Renewing our driving licence is something we must all do, and whereas we don’t have to carry out a test, there is a medical that is required to ensure that we are fit enough to drive, or if any restrictions should be implemented do our a medical condition, and that fact is the case whatever our age, the only difference being the older we get, the more frequently we must be checked, and it is that part which is changing for older drivers.
The DGT has persistently stated that mobility is important, whatever our age, and so they have no intention to withdraw that luxury, but driving has to be done in the safest way possible.
At the moment, we are all obliged to carry out the psychotechnical examination every 10 years until the age of 65, at which time we must begin to renew it every 5 years. Both those timeframes can be reduced if the doctor feels it necessary.
However, from now on, people who are over 70 years old, they will see an increase in the frequency with which they must renew this permit with the aim of “ensuring that the ability to drive remains intact”. Therefore, those over 65 must renew their driver’s licence every 5 years and, from the age of 70, every two years. Although, like now, it is at the discretion of those responsible for carrying out the psychotechnical test, who can force an annual examination, if appropriate.
According to Pere Navarro, General Director of Traffic, “now from the age of 65 you renew for five years. But extending the card to someone who is 90 seems strange. Therefore, those people who are over 65 and wish to renew their driving licence will have to provide an official application form, the DNI, an updated photograph and a psychophysical aptitude report.
A change that is supported by the deputy director of Road Education and Training, María José Aparicio, who affirms that although those over 65 only represent 10% of drivers, one in three fatalities in traffic incidents in the European Union are in this age group. Likewise, in the case of Spain, the percentage rises to 28%.

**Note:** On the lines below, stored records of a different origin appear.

(** X9: the event counts of the daily buckets add up to the number of
    activities with a non-zero delta and a positive timestamp, and there are
    at most that many active days. *)
Theorem computeLifetimeAnalytics_events (activities : list Activity) :
  let r := computeLifetimeAnalytics sqrt fl isoDate localeCompare activities in
  list_sum (map events (daily r)) = List.length (filter bucketed activities)
  /\ (activeDays r <= List.length (filter bucketed activities))%nat.
Proof.
  cbn zeta. unfold computeLifetimeAnalytics. cbn [daily activeDays].
  pose proof (aggregate_fold_events (sortActivities activities)
                {| t_totalProfit := 0; t_totalLoss := 0; t_netPnl := 0; t_dailyMap := [] |})
    as Hev.
  fold (aggregate isoDate activities) in Hev. cbn [t_dailyMap] in Hev.
  change (eventCount []) with 0%nat in Hev. cbn [Nat.add] in Hev.
  assert (Hfilter : List.length (filter bucketed (sortActivities activities))
                    = List.length (filter bucketed activities)).
  { apply Permutation_length. apply filter_perm. symmetry. apply sortByKey_perm. }
  rewrite Hfilter in Hev.
  pose proof (sortWith_perm (fun a b => localeCompare (date a) (date b))
                (mapValues (t_dailyMap (aggregate isoDate activities)))) as Hperm.
  assert (Hsum : list_sum (map events
                             (sortDaily localeCompare
                                (t_dailyMap (aggregate isoDate activities))))
                 = eventCount (t_dailyMap (aggregate isoDate activities))).
  { unfold eventCount, sortDaily.
    assert (G : forall l1 l2 : list nat, Permutation l1 l2 -> list_sum l1 = list_sum l2).
    { unfold list_sum. induction 1; cbn [fold_right]; lia. }
    apply G. apply Permutation_map. symmetry. exact Hperm. }
  split; [now rewrite Hsum|].
  rewrite <- Hev, <- Hsum.
  destruct (aggregate_invariant activities) as (_ & _ & _ & Hb & _).
  assert (Hok : Forall bucketOk
                  (sortDaily localeCompare (t_dailyMap (aggregate isoDate activities)))).
  { eapply Permutation_Forall; [exact Hperm | exact Hb]. }
  unfold list_sum. revert Hok.
  generalize (sortDaily localeCompare (t_dailyMap (aggregate isoDate activities))).
  intros l Hok.
  induction Hok as [|b l (_ & _ & _ & He) _ IH]; cbn [List.length map fold_right]; lia.
Qed.

(* ------------------------------------------------------------------ *)
(** ** Win rate and daily averages *)

Lemma ofNat_le (a b : nat) : (a <= b)%nat -> ofNat a <= ofNat b.
Proof. intros H. unfold ofNat. rewrite <- Zle_Qle. lia. Qed.

Lemma ofNat_pos (a : nat) : (0 < a)%nat -> 0 < ofNat a.
Proof. intros H. unfold ofNat. change 0 with (inject_Z 0). rewrite <- Zlt_Qlt. lia. Qed.

Lemma winLoss_disjoint (days : list DailyBucket) :
  (winDaysOf days + lossDaysOf days <= List.length days)%nat.
Proof.
  unfold winDaysOf, lossDaysOf. induction days as [|d r IH]; cbn [filter List.length]; [lia|].
  destruct (gtb (net d) 0) eqn:Eg; destruct (ltb (net d) 0) eqn:El; cbn [List.length]; try lia.
  apply gtb_true in Eg. apply ltb_true in El. lra.
Qed.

There are other reports which suggest that younger drivers pose a higher risk on the road, in particular those under 25, but this change is offered as a means of protection for older drivers, who, whether we like it or not, suffer from decline in our health at a much faster rate, hence the need to be checked by a doctor who can confirm that we are still very capable, and can therefore continue to drive, or not, as the case might be.